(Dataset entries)
(** [Event::insertBefore] returns the event, the new top. *)
Definition insertBefore (event : Z) (curr : option Z) (hp : gmap Z Event) : res (gmap Z Event) :=
  let* ev := get_event hp event in
  match curr with
  | None => upd_event event (with_links None None) hp
  | Some c =>
      let* cv := get_event hp c in
      if ev_lt ev cv then upd_event event (with_links curr None) hp
      else upd_event event (with_links (nextBin cv) curr) hp
  end.

(** The loop that looks for a bin; [fuel] bounds the length of the list. *)
Fixpoint find_bin (fuel : nat) (hp : gmap Z Event) (ev : Event) (prev : Z) (curr : option Z) : res (Z * option Z) :=
  match curr with
  | None => Ok (prev, None)
  | Some c =>
      match fuel with
      | O => Err (EFatal "loop")
      | S fuel =>
          let* cv := get_event hp c in
          if ev_lt cv ev then find_bin fuel hp ev c (nextBin cv) else Ok (prev, Some c)
      end
  end.

Definition eq_insert (event : Z) (q : EventQueue) : res EventQueue :=
  let* ev := get_event (events q) event in
  match head q with
  | None => let* hp := insertBefore event None (events q) in Ok (with_head q (Some event) hp)
  | Some h =>
      let* hv := get_event (events q) h in
      if ev_le ev hv then
        let* hp := insertBefore event (Some h) (events q) in Ok (with_head q (Some event) hp)
      else
        let* ' (prev, curr) := find_bin (size (events q)) (events q) ev h (nextBin hv) in
        let* hp := insertBefore event curr (events q) in
        let* hp := upd_event prev (set_nextBin (Some event)) hp in
        Ok (with_head q (head q) hp)
  end.

(** The search of [removeItem] below the top. *)
Fixpoint find_item (fuel : nat) (hp : gmap Z Event) (event curr : Z) (next : option Z) : res (Z * Z) :=
  match next with
  | None => Err (EPanic "event not found!")
  | Some n =>
      if n =? event then Ok (curr, n)
      else match fuel with
           | O => Err (EFatal "loop")
           | S fuel => let* nv := get_event hp n in find_item fuel hp event n (nextInBin nv)
           end
  end.

(** [Event::removeItem] returns the new top. *)
Definition removeItem (event top : Z) (hp : gmap Z Event) : res (option Z * gmap Z Event) :=
  let* tv := get_event hp top in
  if event =? top then
    match nextInBin tv with
    | None => Ok (nextBin tv, hp)
    | Some n => let* hp := upd_event n (set_nextBin (nextBin tv)) hp in Ok (Some n, hp)
    end
  else
    let* ' (curr, next) := find_item (size hp) hp event top (nextInBin tv) in
    let* nv := get_event hp next in
    let* hp := upd_event curr (set_nextInBin (nextInBin nv)) hp in
    Ok (Some top, hp).

Definition eq_remove (event : Z) (q : EventQueue) : res EventQueue :=
  match head q with
  | None => Err (EPanic "event not found!")
  | Some h =>
      let* hv := get_event (events q) h in
      let* ev := get_event (events q) event in
      let* _ := assert_ "event->queue == this" (ev_queue ev) in
      if ev_eq hv ev then
        let* ' (top, hp) := removeItem event h (events q) in Ok (with_head q top hp)
      else
        let* ' (prev, curr) := find_bin (size (events q)) (events q) ev h (nextBin hv) in
        match curr with
        | None => Err (EPanic "event not found!")
        | Some c =>
            let* cv := get_event (events q) c in
            if negb (ev_eq cv ev) then Err (EPanic "event not found!")
            else
              let* ' (top, hp) := removeItem event c (events q) in
              let* hp := upd_event prev (set_nextBin top) hp in
              Ok (with_head q (head q) hp)
        end
  end.

(** [Event::release]: a managed event that is not scheduled is deleted. *)
Definition release (event : Z) (q : EventQueue) : res EventQueue :=
  let* ev := get_event (events q) event in
  if isSet Managed (ev_flags ev) && negb (scheduled ev)
  then Ok (with_head q (head q) (delete event (events q))) else Ok q.

Definition upd_queue_event (event : Z) (f : Event → Event) (q : EventQueue) : res EventQueue :=
  let* hp := upd_event event f (events q) in Ok (with_head q (head q) hp).

Definition asyncInsert (event : Z) (q : EventQueue) : EventQueue :=
  {| head := head q; eq_curTick := eq_curTick q; async_queue := async_queue q ++ [event]; events := events q |}.

Definition handleAsyncInsertions (q : EventQueue) : res EventQueue :=
  let* q := fold_res eq_insert (async_queue q) q in
  Ok {| head := head q; eq_curTick := eq_curTick q; async_queue := []; events := events q |}.

(** [async] is [inParallelMode && (this != curEventQueue() || global)]. *)
Definition eq_schedule (async : bool) (event when_ : Z) (q : EventQueue) : res EventQueue :=
  let* _ := assert_ "when >= getCurTick()" (eq_curTick q <=? when_) in
  let* ev := get_event (events q) event in
  let* _ := assert_ "!event->scheduled()" (negb (scheduled ev)) in
  let* _ := assert_ "event->initialized()" (initialized ev) in
  let* q := upd_queue_event event (setWhen when_) q in
  let* q := (if async then Ok (asyncInsert event q) else eq_insert event q) in
  upd_queue_event event (set_flag Scheduled) q.

Definition eq_deschedule (event : Z) (q : EventQueue) : res EventQueue :=
  let* ev := get_event (events q) event in
  let* _ := assert_ "event->scheduled()" (scheduled ev) in
  let* _ := assert_ "event->initialized()" (initialized ev) in
  let* q := eq_remove event q in
  let* q := upd_queue_event event (clear_flag Squashed) q in
  let* q := upd_queue_event event (clear_flag Scheduled) q in
  release event q.

Definition eq_reschedule (always : bool) (event when_ : Z) (q : EventQueue) : res EventQueue :=
  let* _ := assert_ "when >= getCurTick()" (eq_curTick q <=? when_) in
  let* ev := get_event (events q) event in
  let* _ := assert_ "always || event->scheduled()" (always || scheduled ev) in
  let* _ := assert_ "event->initialized()" (initialized ev) in
  let* q := (if scheduled ev then eq_remove event q else Ok q) in
  let* q := upd_queue_event event (setWhen when_) q in
  let* q := eq_insert event q in
  let* q := upd_queue_event event (clear_flag Squashed) q in
  upd_queue_event event (set_flag Scheduled) q.

Definition nextTick (q : EventQueue) : res Z :=
  match head q with
  | Some h => let* hv := get_event (events q) h in Ok (ev_when hv)
  | None => Err EOutOfRange
  end.
Lemma linked_pop q a e l v :
  linked q a → a_pending a = e :: l → a_store a !! e = Some v →
  ∃ q', pop_head q = Ok (e, q') ∧
    linked q' (a_upd (fun _ => l) (<[e := clear_flag Scheduled v]> (a_store a)) a).
Proof.
  intros Hl Hp Hv. destruct (linked_lookup _ _ _ _ Hl Hv) as (w & Hw & ->).
  assert (head q = Some e) as Hh.
  { destruct Hl as [_ _ _ ([|b bs] & [Hseg _ _] & Ec)]; [by rewrite Hp in Ec|].
    apply seg_cons in Hseg as (t & r & ? & -> & -> & _). rewrite Hp in Ec. by simplify_eq/=. }
  rewrite (pop_head_removeItem q e w) by done.
  destruct (linked_upd q a e (strip w) (clear_flag Scheduled)) as (q1 & Hq1 & Hl1); [by auto with events..|].
  rewrite Hq1. cbn [rbind]. pose proof Hl1 as [Hs Hn Ha (bs & [Hseg Hnd Ho] & Ec)]. simpl in Ec. rewrite Hp in Ec.
  assert (head q1 = Some e) as Hh1.
  { unfold upd_queue_event, upd_event, get_event in Hq1. rewrite Hw in Hq1. by simplify_eq/=. }
  destruct bs as [|b bs]; [done|]. rewrite Hh1 in Hseg.
  pose proof Hseg as (t & r & tv & -> & [= <-] & Ht & Hst & Hrest)%seg_cons. simplify_eq/=.
  pose proof Hnd as [Her Hnd']%NoDup_cons. rewrite elem_of_app in Her.
  destruct (removeItem_spec (events q1) e e r bs) as (top & hp' & -> & Hb & _ & Hs'); [done|done|by left|].
  cbn [rbind]. eexists. split; [done|]. split; simpl; [|done|done|].
  - rewrite (same_bodies_strip _ _ Hb). by rewrite <-Hs.
  - exists (bin_del e (e :: r) bs).
    assert (concat (bin_del e (e :: r) bs) = r ++ concat bs) as Ed.
    { rewrite concat_bin_del by tauto. simpl. rewrite without_cons_eq. apply without_id. by rewrite elem_of_app. }
    split; [|done]. split; simpl; [done|by rewrite Ed|].
    eapply ordered_ext; [exact Hb|]. by apply (ordered_del _ _ []).
Qed.

(** *** The list is sorted *)

Lemma ordered_concat hp bs :
  ordered hp bs → StronglySorted (fun x y => klt (key hp y) (key hp x) = false) (concat bs).
Proof.
  induction bs as [|b bs IH]; simpl; [constructor|]. intros (Hb & Hall & Ho)%ordered_cons.
  rewrite Forall_forall in Hall.
  assert (∀ x y, x ∈ b → y ∈ concat bs → klt (key hp y) (key hp x) = false) as Hcross.
  { intros x y Hx (c & Hc & Hy)%elem_of_bins. rewrite (Hb x Hx), (ord_bins _ _ Ho c y Hc Hy).
    specialize (Hall c Hc). apply klt_false. rewrite klt_spec in Hall. lia. }
  assert (∀ x y, x ∈ b → y ∈ b → klt (key hp y) (key hp x) = false) as Hin.
  { intros x y Hx Hy. rewrite (Hb x Hx), (Hb y Hy). apply klt_false. lia. }
  clear Hb Hall. induction b as [|x b IHb]; [by apply IH|]. simpl. constructor.
  - apply IHb; intros; [apply Hcross|apply Hin]; by try right.
  - apply Forall_forall. intros y [Hy|Hy]%elem_of_app; [apply Hin|apply Hcross]; try done; by constructor.
Qed.

Lemma linked_sorted q a :
  linked q a → StronglySorted (fun x y => klt (key (a_store a) y) (key (a_store a) x) = false) (a_pending a).
Proof.
  intros Hl. pose proof Hl as [_ _ _ (bs & Hr & ->)]. destruct Hr as [Hseg _ Ho].
  apply ordered_concat. eapply ordered_keys; [|exact Ho|by intros b; eapply seg_nonempty].
  intros e _. by apply key_store.
Qed.

(** *** Flags *)

Lemma isSet_bit k f : 0 ≤ k → isSet (2 ^ k) f = Z.testbit f k.
Proof.
  intros Hk. unfold isSet. destruct (Z.testbit f k) eqn:E.
  - destruct (Z.eqb_spec (Z.land f (2 ^ k)) 0) as [E0|]; [|done].
    assert (Z.testbit (Z.land f (2 ^ k)) k = true) as E1 by (by rewrite Z.land_spec, E, Z.pow2_bits_true).
    by rewrite E0, Z.bits_0 in E1.
  - replace (Z.land f (2 ^ k)) with 0; [done|]. apply Z.bits_inj'. intros n Hn.
    rewrite Z.bits_0, Z.land_spec, Z.pow2_bits_eqb by done.
    destruct (Z.eqb_spec k n) as [<-|]; [by rewrite E|by rewrite andb_false_r].
Qed.

Lemma scheduled_bit v : scheduled v = Z.testbit (ev_flags v) 1.
Proof. apply (isSet_bit 1). lia. Qed.
Lemma scheduled_set v : scheduled (set_flag Scheduled v) = true.
Proof. rewrite scheduled_bit. unfold squash, set_flag, clear_flag, with_flags; cbn [ev_flags]. rewrite Z.lor_spec. apply orb_true_r. Qed.
Lemma scheduled_clear v : scheduled (clear_flag Scheduled v) = false.
Proof. rewrite scheduled_bit. unfold squash, set_flag, clear_flag, with_flags; cbn [ev_flags]. rewrite Z.ldiff_spec. apply andb_false_r. Qed.
Lemma scheduled_clear_squashed v : scheduled (clear_flag Squashed v) = scheduled v.
Proof. rewrite !scheduled_bit. unfold squash, set_flag, clear_flag, with_flags; cbn [ev_flags]. rewrite Z.ldiff_spec. apply andb_true_r. Qed.
Lemma scheduled_squash v : scheduled (squash v) = scheduled v.
Proof. rewrite !scheduled_bit. unfold squash, set_flag, clear_flag, with_flags; cbn [ev_flags]. rewrite Z.lor_spec. apply orb_false_r. Qed.
Create Rewrite HintDb event_flags.
#[export] Hint Rewrite scheduled_set scheduled_clear scheduled_clear_squashed scheduled_squash : event_flags.

(** *** The invariant *)

(** The invariant for the events other than [e], which is not in the queue. *)
Record inv_but (e : Z) (a : AQueue) : Prop := {
  but_nodup : NoDup (a_pending a ++ a_async a);
  but_out : e ∉ a_pending a ++ a_async a;
  but_sched x : x ≠ e → x ∈ a_pending a ++ a_async a ↔ ∃ v, a_store a !! x = Some v ∧ scheduled v = true;
  but_queue x v : x ≠ e → a_store a !! x = Some v → scheduled v = true → ev_queue v = true;
  but_time x v : x ∈ a_pending a → a_store a !! x = Some v → a_now a ≤ ev_when v
}.

Lemma inv_but_intro a e v : a_inv a → a_store a !! e = Some v → scheduled v = false → inv_but e a.
Proof.
  intros [Hnd Hs Hq Ht] Hv Hsc. split; [done| |by intros x _|by intros x w _; apply Hq|done].
  intros (w & Hw & E)%Hs. congruence.
Qed.

Lemma inv_but_elim a e : inv_but e a → (∀ v, a_store a !! e = Some v → scheduled v = false) → a_inv a.
Proof.
  intros [Hnd Ho Hs Hq Ht] He. split; [done|..|done].
  - intros x. destruct (decide (x = e)) as [->|]; [|by apply Hs]. split; [done|].
    intros (v & Hv & E). rewrite (He v Hv) in E. done.
  - intros x v Hv Hsc. destruct (decide (x = e)) as [->|]; [|by eapply Hq]. rewrite (He v Hv) in Hsc. done.
Qed.

Lemma inv_but_remove a e : a_inv a → e ∈ a_pending a → inv_but e (a_upd (without e) (a_store a) a).
Proof.
  intros [Hnd Hs Hq Ht] He. pose proof Hnd as (H1 & H2 & H3)%NoDup_app. split; simpl.
  - apply NoDup_app. split_and!; [by apply NoDup_filter| |done]. intros x [_ Hx]%elem_of_without. by apply H2.
  - rewrite elem_of_app, elem_of_without. intros [[? _]|Ha]; [done|]. by apply (H2 e).
  - intros x Hx. rewrite <-Hs, !elem_of_app, elem_of_without. tauto.
  - intros x v _. apply Hq.
  - intros x v [_ Hx]%elem_of_without. by apply Ht.
Qed.

Lemma inv_but_store a e st :
  inv_but e a → (∀ x, x ≠ e → st !! x = a_store a !! x) → inv_but e (a_upd id st a).
Proof.
  intros [Hnd Ho Hs Hq Ht] Hst. split; simpl; [done|done|..].
  - intros x Hx. rewrite Hst by done. by apply Hs.
  - intros x v Hx. rewrite Hst by done. by apply Hq.
  - intros x v Hx. rewrite Hst; [by apply Ht|]. intros ->. apply Ho, elem_of_app. by left.
Qed.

* WORK REQUIRED: Begin at the line that has "Lemma inv_but_remove a" in the entries above; stop after the line that has "- apply NoDup_app.". Transcribe exactly those lines and no others.

* PROBLEM SOLUTION:
Lemma inv_but_remove a e : a_inv a → e ∈ a_pending a → inv_but e (a_upd (without e) (a_store a) a).
Proof.
  intros [Hnd Hs Hq Ht] He. pose proof Hnd as (H1 & H2 & H3)%NoDup_app. split; simpl.
  - apply NoDup_app. split_and!; [by apply NoDup_filter| |done]. intros x [_ Hx]%elem_of_without. by apply H2.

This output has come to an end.